Across the entries below, how many lines contain the string "pose"? Only the number is wanted.

********

(** A tick of the heartbeat: tasks like the others. *)
Definition heartbeat_task (env : bytes → update_env) share_id : bytes * task_op :=
  (share_id, TaskShare (OpStatus (ue_now_ms (env share_id)) (ue_pid (env share_id)) true (λ r _, r)
                          (ue_write (env share_id)))).
Definition refresh_share (env : bytes → update_env) share_id s : result unit * ActiveShare :=
  refresh_heartbeat s (ue_now_ms (env share_id)) (ue_pid (env share_id)) (ue_write (env share_id)).
Definition heartbeat_tick (env : bytes → update_env) (order : list bytes) p : process :=
  (each_share (refresh_share env) order p).2.

Lemma heartbeat_tick_tasks env order p : heartbeat_tick env order p = run_tasks p (map (heartbeat_task env) order).
Proof.
  unfold heartbeat_tick. revert p. induction order as [|share_id order IH]; intros p; [done|].
  assert (E : (on_running (refresh_share env share_id) p share_id).2 =
    (on_running (λ s, (tt, run_task s (heartbeat_task env share_id).2)) p share_id).2).
  { unfold on_running. destruct (pc_shares p !! share_id) as [s|]; [|done]. simpl.
    unfold refresh_share, refresh_heartbeat. by destruct (update_status _ _ _ _ _ _). }
  transitivity (run_tasks (on_running (refresh_share env share_id) p share_id).2 (map (heartbeat_task env) order));
    [|by rewrite E].
  rewrite <-IH. simpl. destruct (on_running _ p share_id) as [r p1]. simpl. by destruct (each_share _ order p1).
Qed.

(** ** The cycles *)

(** [run_sync_cycle_until_shutdown]: [shutdown] is the result of the signal if it came
    before the end of the cycle. *)
Definition run_sync_cycle_until_shutdown (shutdown : option (result unit)) : result bool :=
  match shutdown with
  | Some r => r;; Ok false
  | None => Ok true
  end.

(** The environment of a run: the order of the registry, the status updates, the bound
    endpoint, the operations of the tasks, and what ends the run: the shutdown of a
    cycle, or what the supervisor of the workers sees. *)
Record network_env := {
  nw_order : list bytes;
  nw_start : bytes → update_env;
  nw_bind : result unit;
  nw_error : bytes → update_env;
  nw_tasks : list (bytes * task_op);
  nw_shutdown : option (result unit);
  nw_events : list supervisor_event;
  nw_outcomes : list (option (result unit));
  nw_stop : bytes → update_env;
}.

Definition run_cycles (env : network_env) (once : bool) : option (result unit) :=
  if once then Some (run_sync_cycle_until_shutdown (nw_shutdown env) ≫= (λ _, Ok tt))
  else run_share_workers (nw_events env) (nw_outcomes env).

(** ** A run *)

Definition start_share (env : bytes → update_env) share_id s : result unit * ActiveShare :=
  set_runtime_state s (ue_now_ms (env share_id)) (ue_pid (env share_id)) Starting Unknown None
    (ue_write (env share_id)).
Definition endpoint_error : bytes := bs "unable to start Iroh endpoint".
Definition fail_share (env : bytes → update_env) share_id s : result unit * ActiveShare :=
  set_runtime_error s (ue_now_ms (env share_id)) (ue_pid (env share_id)) endpoint_error
    (ue_write (env share_id)).
Definition stop_share (env : bytes → update_env) share_id s : result unit * ActiveShare :=
  set_stopped s (ue_now_ms (env share_id)) (ue_pid (env share_id)) (ue_write (env share_id)).

(** How a run ends: without shares; when a share or the endpoint does not start, with what
    recording the error answered; or with the result of the cycles and what stopping the
    shares answered. *)
Inductive run_end :=
| NothingToRun
| NotLoaded (e : string)
| NotStarted (e : string)
| NotBound (e : string) (recorded : list (bytes * option (result unit)))
| Ran (r : result unit) (stopped : list (bytes * option (result unit))).

Definition run_result (ended : run_end) : result unit :=
  match ended with
  | NothingToRun => Ok tt
  | NotLoaded e | NotStarted e => Err e
  | NotBound _ _ => Err "unable to start the global Iroh endpoint"
  | Ran r _ => r
  end.

(** [run]; [None] while the cycles go on. *)
Definition run (env : network_env) root (endpoint_id : EndpointId) (share_ids : list bytes) (once : bool)
    (fs : files) : option (run_end * process) :=
  match load_registry fs root endpoint_id share_ids with
  | Err e => Some (NotLoaded e, {| pc_files := fs; pc_shares := ∅ |})
  | Ok shares =>
      let p := {| pc_files := fs; pc_shares := shares |} in
      if bool_decide (shares = ∅) then Some (NothingToRun, p)
      else
        match try_shares (start_share (nw_start env)) (nw_order env) p with
        | (Err e, p) => Some (NotStarted e, p)
        | (Ok _, p) =>
            match nw_bind env with
            | Err e =>
                let '(recorded, p) := each_share (fail_share (nw_error env)) (nw_order env) p in
                Some (NotBound e recorded, p)
            | Ok _ =>
                r ← run_cycles env once;
                let '(stopped, p) := each_share (stop_share (nw_stop env)) (nw_order env)
                                       (run_tasks p (nw_tasks env)) in
                Some (Ran r stopped, p)
            end
        end
  end.

(** ** The status on disk *)

Definition status_file s : option bytes := as_files s !! share_runtime_status (as_root s) (as_share_id s).

(** The cached status is the one on disk, if there is one. *)
Definition status_ok s : Prop :=
  ∀ st data, as_runtime_status s = Some st → status_file s = Some data → from_slice data = Some st.

Lemma load_runtime_status_file fs root share_id status data :
  load_runtime_status fs root share_id = Ok status → fs !! share_runtime_status root share_id = Some data →
  ∃ st, status = Some st ∧ from_slice data = Some st.
Proof.
  unfold load_runtime_status. intros Hl Hd. rewrite Hd in Hl. unfold read_state, read_bounded in Hl. rewrite Hd in Hl.
  simpl in Hl. destruct (_ <? _); simpl in Hl; [done|]. destruct (from_slice data) as [st|]; simpl in Hl; [|done].
  destruct (RuntimeStatus_validate st); [|done]. injection Hl as <-. eauto.
Qed.

Lemma update_status_ok s now pid hb f env : cuts env → status_ok s → status_ok (update_status s now pid hb f env).2.
Proof.
  intros Hcut Hs. unfold update_status.
  destruct (match as_runtime_status s with Some _ => _ | None => _ end) as [previous|e] eqn:Ep; [|done].
  assert (Hp : ∀ data, status_file s = Some data → from_slice data = Some previous).
  { intros data Hd. destruct (as_runtime_status s) as [st|] eqn:Ec.
    - injection Ep as <-. by apply (Hs st data).
    - apply bind_Ok in Ep as (loaded & Hl & [= <-]).
      destruct (load_runtime_status_file _ _ _ _ _ Hl Hd) as (st & -> & Hst). done. }
  destruct (negb hb && _); [intros st data [= <-]; apply Hp|].
  destruct (save_runtime_status _ _ _ _ _) as [[[]|e] fs] eqn:Esave; [|done].
  intros st data [= <-] Hd. unfold save_runtime_status in Esave.
  destruct (RuntimeStatus_validate _); [|done].
  apply atomic_write_json_Ok in Esave as (b & Hb & Hf & _); [|done|done].
  unfold status_file in Hd. simpl in Hd. unfold share_runtime_status, share_path in Hd. rewrite Hf in Hd.
  injection Hd as <-. by rewrite from_slice_newline, (from_slice_to_vec _ b Hb).
Qed.

(** The state, the process and the error of a status. *)
Definition shown (r : RuntimeStatus) : RuntimeState * Z * option bytes :=
  (rs_state r, rs_process_id r, rs_last_error r).

Lemma update_shows (P : RuntimeState * Z * option bytes → Prop) s now pid f env s' :
  (∀ r t, P (shown (f r t))) → update_runtime s now pid f env = (Ok tt, s') →
  ∃ st, as_runtime_status s' = Some st ∧ P (shown st).
Proof.
  intros Hf. unfold update_runtime, update_status.
  destruct (match as_runtime_status s with Some _ => _ | None => _ end) as [previous|]; [|done].
  destruct (negb false && _) eqn:Eb.
  - intros [= <-]. eexists. split; [done|]. simpl in Eb. apply bool_decide_eq_true in Eb. rewrite <-Eb. apply Hf.
  - destruct (save_runtime_status _ _ _ _ _) as [[[]|e] fs]; [|done]. intros [= <-].
    eexists. split; [done|]. unfold shown. simpl. apply Hf.
Qed.

(** The status of a share on disk, if there is one, satisfies [P]. *)
Definition on_disk (P : RuntimeStatus → Prop) (fs : files) root share_id : Prop :=
  ∀ st, fs !! share_runtime_status root share_id ≫= from_slice = Some st → P st.

Lemma update_on_disk P s now pid f env s' :
  cuts env → status_ok s → (∀ r t, P (shown (f r t))) → update_runtime s now pid f env = (Ok tt, s') →
  on_disk (P ∘ shown) (as_files s') (as_root s') (as_share_id s').
Proof.
  intros Hcut Hs Hf Hu. destruct (update_shows P _ _ _ _ _ _ Hf Hu) as (st & Hst & Hp).
  pose proof (update_status_ok s now pid false f env Hcut Hs) as Hok. unfold update_runtime in Hu. rewrite Hu in Hok.
  intros st' Hd. apply bind_Some in Hd as (data & Hd & Hslice).
  specialize (Hok st data Hst Hd). simpl in Hok. by replace st' with st by congruence.
Qed.

(** ** Shares do not disturb each other *)

Record running root share_id s : Prop := {
  ru_root : as_root s = root;
  ru_id : as_share_id s = share_id;
  ru_array : is_array 32 share_id;
  ru_config : cfg_share_id (as_config s) = share_id;
  ru_status : status_ok s;
}.

(** An operation that keeps a share running and to its own files. *)
Definition local_op root share_id (f : ActiveShare → ActiveShare) : Prop :=
  ∀ s, running root share_id s →
    running root share_id (f s) ∧ only_below (share_dir root share_id) (as_files s) (as_files (f s)).

Definition process_ok root p : Prop :=
  map_Forall (λ share_id s, running root share_id (with_files s (pc_files p))) (pc_shares p).

Lemma status_inside root share_id :
  is_array 32 share_id → inside (share_dir root share_id) (share_runtime_status root share_id) = true.
Proof. intros Hid. unfold share_runtime_status. rewrite share_path_eq by done. apply inside_child. Qed.

Lemma status_apart root share_id (other : bytes) (fs fs' : files) :
  is_array 32 share_id → is_array 32 other → other ≠ share_id →
  only_below (share_dir root share_id) fs fs' →
  fs' !! share_runtime_status root other = fs !! share_runtime_status root other.
Proof.
  intros Hid Ho Hne Hf. apply Hf. apply (shares_apart root share_id other); auto using status_inside.
Qed.

Lemma running_files root share_id s fs :
  running root share_id s → fs !! share_runtime_status root share_id = as_files s !! share_runtime_status root share_id →
  running root share_id (with_files s fs).
Proof.
  intros [Hr Hi Ha Hc Hs] Hf. split; [done..|]. intros st data Hst Hd. apply (Hs st data Hst).
  unfold status_file in *. simpl in Hd. rewrite Hr, Hi in *. congruence.
Qed.

Lemma on_running_ok {A} (f : ActiveShare → A * ActiveShare) root p share_id :
  local_op root share_id (λ s, (f s).2) → process_ok root p →
  let p' := (on_running f p share_id).2 in
  process_ok root p' ∧ dom (pc_shares p') = dom (pc_shares p) ∧
  (pc_shares p' = pc_shares p ∧ pc_files p' = pc_files p ∨
   only_below (share_dir root share_id) (pc_files p) (pc_files p')).
Proof.
  intros Hf Hp. unfold on_running. destruct (pc_shares p !! share_id) as [s|] eqn:Es; [|by auto].
  pose proof (Hp share_id s Es) as Hs. destruct (Hf _ Hs) as [Hr Hb].
  destruct (f (with_files s (pc_files p))) as [r s'] eqn:Ef. simpl in *. split_and!; [| |by right].
  - intros other o. simpl. destruct (decide (other = share_id)) as [->|Hne].
    + rewrite lookup_insert_eq. intros [= <-]. by destruct Hr; split.
    + rewrite lookup_insert_ne by done. intros Ho. pose proof (Hp other o Ho) as Hor. simpl in Hor.
      apply (running_files root other (with_files o (pc_files p)) (as_files s') Hor). simpl.
      apply (status_apart root share_id); [apply (ru_array _ _ _ Hs)|apply (ru_array _ _ _ Hor)|done|done].
  - rewrite dom_insert_L. apply elem_of_dom_2 in Es. set_solver.
Qed.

********

EXPECTED ANSWER: 3